(Exercise input)

(** X14.  With [batch_size = 0] the cursor never moves and every call
    of [next] returns an empty batch. *)
Theorem zero_batch_size_stalls (ds : DataStreamer) (k : nat) :
  batch_size ds = 0 ->
  index (after_calls k ds) = index ds
  /\ feature_batch ds k = [].
Proof.
  intro Hb. destruct (after_calls_fields k ds) as [Hf [_ [Hbs Hx]]].
  rewrite Hb, Z.mul_0_r, Z.add_0_r in Hx. split; [exact Hx |].
  unfold feature_batch, next. cbn [fst].
  rewrite Hf, Hbs, Hx, Hb, Z.add_0_r. unfold slice.
  rewrite Z.sub_diag. reflexivity.
Qed.

Lemma zero_batch_size_stalls_witness :
  index (after_calls 4 one_window_no_batch) = index one_window_no_batch
  /\ feature_batch one_window_no_batch 4 = [].
Proof.
  apply (zero_batch_size_stalls one_window_no_batch 4). reflexivity.
Defined.

(** * Reading and naming files *)

Lemma read_singles_loop {A} (rows : list (list A)) :
  forall lines : list (A + list A),
    (In [] rows ->
     for_each (fun lines line =>
                 x <- getitem line 0 ;; ret (lines ++ [inl x]))
              lines rows = inl IndexError)
    /\ (~ In [] rows ->
        for_each (fun lines line =>
                    x <- getitem line 0 ;; ret (lines ++ [inl x]))
                 lines rows
        = inr (lines ++ map inl (first_fields rows))).
Proof.
  induction rows as [| line rows IH]; intro lines.
  - split; [contradiction |]. intros _. simpl. rewrite app_nil_r.
    reflexivity.
  - destruct line as [| x line]; cbn [for_each].
    + split; [reflexivity |]. intro H. exfalso. apply H. left. reflexivity.
    + change (getitem (x :: line) 0) with (@inr exn A x). cbn [bind ret].
      destruct (IH (lines ++ [inl x])) as [IHe IHs]. split.
      * intros [H | H]; [discriminate | apply IHe; exact H].
      * intro H. rewrite IHs by (intro Hin; apply H; right; exact Hin).
        rewrite <- app_assoc. reflexivity.
Qed.
(** Against C5 as the specification words it: on the page with two
    inputs, render leaves the second of them in front of the input it
    creates, which [_input] selects; after [placeHolder("P")], redraw
    changes the placeholder of that other input as well, from "search" to
    "P". *)
Lemma redraw_rewrites_other_input :
  let w := snd (_doRender ascii_env 8 two_inputs_widget) in
  let w1 := snd (placeHolder [VString (js "P")] w) in
  let w2 := snd (_doRedraw ascii_env 8 w1) in
  _input w1 = Some [[1]] /\
  option_map (getAttribute "placeholder") (get_at [0] (_root w1))
    = Some (Some (js "search")) /\
  option_map (getAttribute "placeholder") (get_at [0] (_root w2))
    = Some (Some (js "P")) /\
  get_at [0] (_root w2) <> get_at [0] (_root w1).
Proof. repeat split. discriminate. Qed.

(End Exercise input)

▸ **What to work on**: Tally up how many lines in the records contain the string "destruct". Answer with that figure only.

▸ **Output below**: 3